▸ **REQUIRED WORK**:
Reproduce exactly the lines from the top of the records below through the line holding "first [eapply rule_ZeroExtendToLong".

▸ **DATASET EXTRACT**:
(* ===== verification/A64Correct.v ===== *)
(** The translation of integer instructions is correct: the instructions emitted do to
    the guest what the architecture says. *)
From stdpp Require Import list.
From S2P Require Import Prelude Bits IrOpcodes A64Imm Ir A64Jit IrSem IrWf IrExec IrArith GetSet GetSetSem GetSetSound IrEmitter EmitLogic A64Spec A64Visitor A64Rules.
Import Op(Opcode).
Local Open Scope Z_scope.

(** Knowledge is kept while the block grows. *)
Ltac advance :=
  lazymatch goal with G : grows ?sh0 ?sh, G' : grows ?sh ?sh' |- _ =>
    repeat match goal with
    | H : holds sh _ _ _ |- _ => apply (holds_grows _ _ _ _ _ G') in H
    | H : flagged sh _ _ |- _ => apply (flagged_grows _ _ _ _ G') in H
    | H : sh_open sh = true |- _ => apply (open_grows _ _ G') in H
    end;
    apply (grows_trans _ _ _ G) in G'; clear G
  end.
(** One call of an emitting function, by its rule. *)
Ltac emit rule := apply emits_bind; eapply rule; [try (eassumption || lia) ..|].
Ltac value v Hv := let sh' := fresh "sh" in let G' := fresh "G" in intros v sh' G' Hv; advance.
Ltac state := let sh' := fresh "sh" in let G' := fresh "G" in intros sh' G'; advance.

Ltac widen len :=
  first [eapply rule_ZeroExtendToLong with (n := len)|eapply rule_SignExtendToLong with (n := len)|eapply rule_ZeroExtendToWord with (n := len)|eapply rule_SignExtendToWord with (n := len)];
  [reflexivity|first [done|eassumption] ..|].

Section Correct.
Context {St : Type} `{A64Flow St} (s0 : St).
Abbreviation emits := (emits s0).
Implicit Types (sh : Shadow) (s : St).

(** What a translated instruction leaves. *)
Definition performs (sh : Shadow) (a : action) (b : bool) (sh' : Shadow) (s' : St) : Prop :=
  match a with
  | Next s1 => b = true /\ grows sh sh' /\ s' = s1
  | _ => b = false /\ sh_loc sh' = sh_loc sh /\ ends (LocationDescriptor.PC (sh_loc sh)) a (sh_term sh') s'
  end.
Definition translates (c : M Emitter bool) (a : Z -> St -> action) : Prop :=
  forall sh s, sh_open sh = true -> sh_term sh = Invalid -> emits c (performs sh (a (LocationDescriptor.PC (sh_loc sh)) s)) sh s.
Lemma emits_done sh sh' s : grows sh sh' -> emits (ret true) (performs sh (Next s)) sh' s.
Proof. intros G. by apply emits_ret. Qed.


(** *** Exceptions *)
Lemma pc_range (l : LocationDescriptor.t) : in_range 64 (LocationDescriptor.PC l).
Proof. by apply wrap_range. Qed.
Lemma rule_SetPC v z (Q : unit -> Shadow -> St -> Prop) sh s : sh_open sh = true -> holds sh v Ty.U64 z ->
  (forall sh' s', grows sh sh' -> pc_of s' = z -> same_guest s' s -> Q tt sh' s') -> emits (ir.SetPC v) Q sh s.
Proof.
  intros Ho Hv HQ. destruct (sem_set_pc z s (holds_range _ _ _ _ Hv)) as [Hpc Hrd]. apply emits_bind.
  eapply (emits_sem s0 _ _ [z] _ (snd (sem Op.A64SetPC [(Ty.U64, z)] s))); [done|vm_compute; reflexivity|done|by split|done|apply surjective_pairing|].
  intros v' sh' G _. apply emits_ret. by apply HQ.
Qed.
Lemma rule_escape o l zs (Q : unit -> Shadow -> St -> Prop) sh s : sh_open sh = true -> IsAPseudoOperation o = false -> reads_op o = false -> o <> Op.Identity -> o <> Op.Void -> accessor o = None -> (forall a, pure o a = None) ->
  args_hold sh (snd (Op.info o)) l zs ->
  (forall sh', sh_loc sh' = sh_loc sh -> sh_term sh' = sh_term sh -> Q tt sh' (snd (sem o (zip (snd (Op.info o)) zs) s))) -> emits (bind (ir.Inst o l) (fun _ => ret tt)) Q sh s.
Proof.
  intros Ho H1 H2 H3 H4 H5 H6 Ha HQ. apply emits_bind, emits_Inst.
  - constructor; [done|done|by eapply args_hold_good|by rewrite H5].
  - intros _. apply emits_ret. unfold run_inst. rewrite decide_False, decide_False, H2, H6, (args_hold_eval sh _ _ _ Ha) by done. by apply HQ.
Qed.
Lemma pc_imm_holds sh z : in_range 64 z -> holds sh (Imm Ty.U64 z) Ty.U64 z.
Proof. intros Hz. by apply imm_holds. Qed.
Lemma RaiseException_ok e : in_range 64 e -> translates (visitor.RaiseException e) (fun _ => Raise e).
Proof.
  intros He sh s Ho Ht. unfold visitor.RaiseException. apply emits_bind, emits_loc. apply emits_bind. eapply rule_SetPC; [done|apply pc_imm_holds, wrap_range; lia|]. intros sh1 s1 G Hpc Hrd. pose proof (open_grows _ _ G Ho) as Ho1.
  destruct G as (_ & Hl & Ht1 & _). apply emits_bind. unfold ir.ExceptionRaised. apply emits_bind, emits_PC. rewrite Hl.
  eapply (rule_escape _ _ [LocationDescriptor.PC (sh_loc sh); e]); try done; [split; [apply pc_imm_holds, pc_range|]; split; [by apply pc_imm_holds|done]|]. intros sh2 Hl2 Ht2.
  apply emits_bind, emits_SetTerm; [congruence|]. apply emits_ret. split_and!; [done|simpl; congruence|]. exists s1. done.
Qed.
Lemma ReservedValue_ok : translates visitor.ReservedValue (fun _ => UNDEFINED).
Proof. apply RaiseException_ok. by split. Qed.
Lemma UnallocatedEncoding_ok : translates visitor.UnallocatedEncoding (fun _ => UNALLOCATED).
Proof. apply RaiseException_ok. by split. Qed.

(** *** Addition and subtraction *)
Definition adds (f : Value -> Value -> M Emitter Value) (sub : bool) : Prop := forall sf a b x y (Q : Value -> Shadow -> St -> Prop) sh s,
  sh_open sh = true -> holds sh a (ty sf) x -> holds sh b (ty sf) y -> gives_flags sf sh (fst (add_sub (width_bits sf) sub x y)) (snd (add_sub (width_bits sf) sub x y)) Q s -> emits (f a b) Q sh s.
Lemma Add_adds : adds ir.Add false.
Proof. intros sf. apply rule_Add. Qed.
Lemma Sub_adds : adds ir.Sub true.
Proof. intros sf. apply rule_Sub. Qed.
Lemma imm12_cases shift imm12 : 0 <= shift -> in_range 12 imm12 ->
  visitor.imm12_shifted shift imm12 = if shift <? 2 then Some (imm12 * 2 ^ (12 * shift)) else None.
Proof.
  intros Hs Hi. unfold visitor.imm12_shifted. unfold in_range in Hi. destruct (Z.eqb_spec shift 0) as [->|]; [simpl; f_equal; lia|]. destruct (Z.eqb_spec shift 1) as [->|]; [|destruct (Z.ltb_spec shift 2); [lia|done]].
  simpl. f_equal. rewrite Z.shiftl_mul_pow2 by lia. apply wrap_small. unfold in_range. lia.
Qed.
Lemma imm12_range shift imm12 : 0 <= shift < 2 -> in_range 12 imm12 -> in_range 32 (imm12 * 2 ^ (12 * shift)).
Proof. intros Hs Hi. unfold in_range in *. assert (shift = 0 \/ shift = 1) as [-> | ->] by lia; simpl; lia. Qed.
Lemma range_64 n z : n <= 64 -> in_range n z -> in_range 64 z.
Proof. intros Hn Hz. unfold in_range in *. pose proof (Z.pow_le_mono_r 2 n 64). lia. Qed.
Lemma addsub_imm_ok f sub sf shift imm12 Rn Rd : adds f sub -> 0 <= Rn < 32 -> 0 <= Rd < 32 -> 0 <= shift -> in_range 12 imm12 ->
  translates (visitor.addsub_imm f sf shift imm12 Rn Rd) (fun _ => add_sub_imm sub false sf shift imm12 Rn Rd).
Proof.
  intros Hf Hn Hd Hs Hi sh s Ho Ht. unfold visitor.addsub_imm, add_sub_imm. rewrite imm12_cases by done. destruct (Z.ltb_spec shift 2) as [Hs2|]; [|by apply ReservedValue_ok].
  pose proof (imm12_range shift imm12 (conj Hs Hs2) Hi) as Hr. pose proof (grows_refl sh) as G.
  emit rule_X_or_SP. value v1 Hv1. emit rule_I; [by apply (range_64 32)|]. value v2 Hv2. rewrite wrap_small in Hv2 by (destruct sf; [by apply (range_64 32)|done]).
  emit (Hf sf). value v3 Hv3. intros Hf3. emit rule_set_X_or_SP. state. by apply emits_done.
Qed.
Lemma addsub_imm_flags_ok f sub sf shift imm12 Rn Rd : adds f sub -> 0 <= Rn < 32 -> 0 <= Rd < 32 -> 0 <= shift -> in_range 12 imm12 ->
  translates (visitor.addsub_imm_flags f sf shift imm12 Rn Rd) (fun _ => add_sub_imm sub true sf shift imm12 Rn Rd).
Proof.
  intros Hf Hn Hd Hs Hi sh s Ho Ht. unfold visitor.addsub_imm_flags, add_sub_imm. rewrite imm12_cases by done. destruct (Z.ltb_spec shift 2) as [Hs2|]; [|by apply ReservedValue_ok].
  pose proof (imm12_range shift imm12 (conj Hs Hs2) Hi) as Hr. pose proof (grows_refl sh) as G.
  emit rule_X_or_SP. value v1 Hv1. emit rule_I; [by apply (range_64 32)|]. value v2 Hv2. rewrite wrap_small in Hv2 by (destruct sf; [by apply (range_64 32)|done]).
  emit (Hf sf). value v3 Hv3. intros Hf3. emit rule_set_flags_from. state. emit rule_set_X. state. by apply emits_done.
Qed.
Lemma rule_ShiftReg sf reg shift n (Q : Value -> Shadow -> St -> Prop) sh s : sh_open sh = true -> 0 <= reg < 32 -> 0 <= shift < 4 -> 0 <= n < width_bits sf ->
  gives sf sh (shift_value (width_bits sf) shift (X (width_bits sf) reg s) n) Q s -> emits (visitor.ShiftReg (visitor.datasize sf) reg shift (ir.Imm8 n)) Q sh s.
Proof.
  intros Ho Hr Hs Hn HQ. pose proof (grows_refl sh) as G. unfold visitor.ShiftReg. emit rule_X. value v Hv. pose proof (ty_range _ _ _ _ Hv) as Rv.
  assert (Hh : holds sh0 (ir.Imm8 n) Ty.U8 n) by (apply imm_holds; [done|]; unfold tv_ok, in_range; simpl; destruct sf; simpl in Hn; lia).
  assert (HQ' : gives sf sh0 (shift_value (width_bits sf) shift (X (width_bits sf) reg s) n) Q s) by (intros v' sh' G'; apply HQ; by eapply grows_trans).
  assert (shift = 0 \/ shift = 1 \/ shift = 2 \/ shift = 3) as [-> | [-> | [-> | ->]]] by lia; cbn [Z.eqb Pos.eqb].
  - eapply rule_LogicalShiftLeft; [done..|]. by rewrite shift_left_value.
  - eapply rule_LogicalShiftRight; [done..|]. by rewrite shift_right_value.
  - eapply rule_ArithmeticShiftRight; [done..|]. by rewrite shift_arith_value.
  - eapply rule_RotateRight; [done..|]. by rewrite rotate_value.
Qed.
(** An amount that does not fit 32-bit operands has its upper bit set. *)
Lemma amount_fits sf imm6 : in_range 6 imm6 -> (negb sf && bit.get_bit 32 5 imm6) = (width_bits sf <=? imm6).
Proof.
  intros Hi. rewrite bit.get_bit_eq by lia. change 5 with (6 - 1). rewrite testbit_msb by (done || lia). unfold in_range in Hi. destruct sf; simpl; [|done]. symmetry. apply Z.leb_gt. lia.
Qed.
(** The flags are set, or not. *)
Lemma rule_optional_flags (flags : bool) v f (Q : unit -> Shadow -> St -> Prop) sh s : sh_open sh = true -> (flags = true -> flagged sh v f) -> (forall sh', grows sh sh' -> Q tt sh' (if flags then set_nzcv f s else s)) ->
  emits (if flags then visitor.set_flags_from v else ret tt) Q sh s.
Proof. intros Ho Hf HQ. destruct flags; [by eapply rule_set_flags_from; [|apply Hf|]|]. apply emits_ret, HQ, grows_refl. Qed.
Lemma addsub_shift_ok f sub flags sf shift Rm imm6 Rn Rd : adds f sub -> 0 <= shift < 4 -> 0 <= Rm < 32 -> in_range 6 imm6 -> 0 <= Rn < 32 -> 0 <= Rd < 32 ->
  translates (visitor.addsub_shift f flags sf shift Rm imm6 Rn Rd) (fun _ => add_sub_shift sub flags sf shift Rm imm6 Rn Rd).
Proof.
  intros Hf Hs Hm Hi Hn Hd sh s Ho Ht. unfold visitor.addsub_shift, add_sub_shift. rewrite amount_fits by done. destruct (Z.eqb_spec shift 3); [by apply ReservedValue_ok|]. cbn [orb].
  destruct (Z.leb_spec (width_bits sf) imm6); [by apply ReservedValue_ok|]. unfold in_range in Hi. pose proof (grows_refl sh) as G.
  emit rule_X. value v1 Hv1. emit rule_ShiftReg. value v2 Hv2. emit (Hf sf). value v3 Hv3. intros Hf3. emit rule_optional_flags; [by intros _|]. state. emit rule_set_X. state. by apply emits_done.
Qed.
Lemma addsub_carry_ok (sub flags sf : bool) Rm Rn Rd : 0 <= Rm < 32 -> 0 <= Rn < 32 -> 0 <= Rd < 32 ->
  translates (visitor.addsub_carry (if sub then ir.SubWithCarry else ir.AddWithCarry) flags sf Rm Rn Rd) (fun _ => add_sub_carry sub flags sf Rm Rn Rd).
Proof.
  intros Hm Hn Hd sh s Ho Ht. unfold visitor.addsub_carry, add_sub_carry. pose proof (grows_refl sh) as G.
  emit rule_X. value v1 Hv1. emit rule_X. value v2 Hv2. emit rule_GetCFlag. value v3 Hv3. destruct sub; [emit rule_SubWithCarry|emit rule_AddWithCarry]; value v4 Hv4; intros Hf4;
    (emit rule_optional_flags; [by intros _|]); state; emit rule_set_X; state; by apply emits_done.
Qed.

▸ **SOLUTION FOR THIS PROBLEM**:
(* ===== verification/A64Correct.v ===== *)
(** The translation of integer instructions is correct: the instructions emitted do to
    the guest what the architecture says. *)
From stdpp Require Import list.
From S2P Require Import Prelude Bits IrOpcodes A64Imm Ir A64Jit IrSem IrWf IrExec IrArith GetSet GetSetSem GetSetSound IrEmitter EmitLogic A64Spec A64Visitor A64Rules.
Import Op(Opcode).
Local Open Scope Z_scope.

(** Knowledge is kept while the block grows. *)
Ltac advance :=
  lazymatch goal with G : grows ?sh0 ?sh, G' : grows ?sh ?sh' |- _ =>
    repeat match goal with
    | H : holds sh _ _ _ |- _ => apply (holds_grows _ _ _ _ _ G') in H
    | H : flagged sh _ _ |- _ => apply (flagged_grows _ _ _ _ G') in H
    | H : sh_open sh = true |- _ => apply (open_grows _ _ G') in H
    end;
    apply (grows_trans _ _ _ G) in G'; clear G
  end.
(** One call of an emitting function, by its rule. *)
Ltac emit rule := apply emits_bind; eapply rule; [try (eassumption || lia) ..|].
Ltac value v Hv := let sh' := fresh "sh" in let G' := fresh "G" in intros v sh' G' Hv; advance.
Ltac state := let sh' := fresh "sh" in let G' := fresh "G" in intros sh' G'; advance.

Ltac widen len :=
  first [eapply rule_ZeroExtendToLong with (n := len)|eapply rule_SignExtendToLong with (n := len)|eapply rule_ZeroExtendToWord with (n := len)|eapply rule_SignExtendToWord with (n := len)];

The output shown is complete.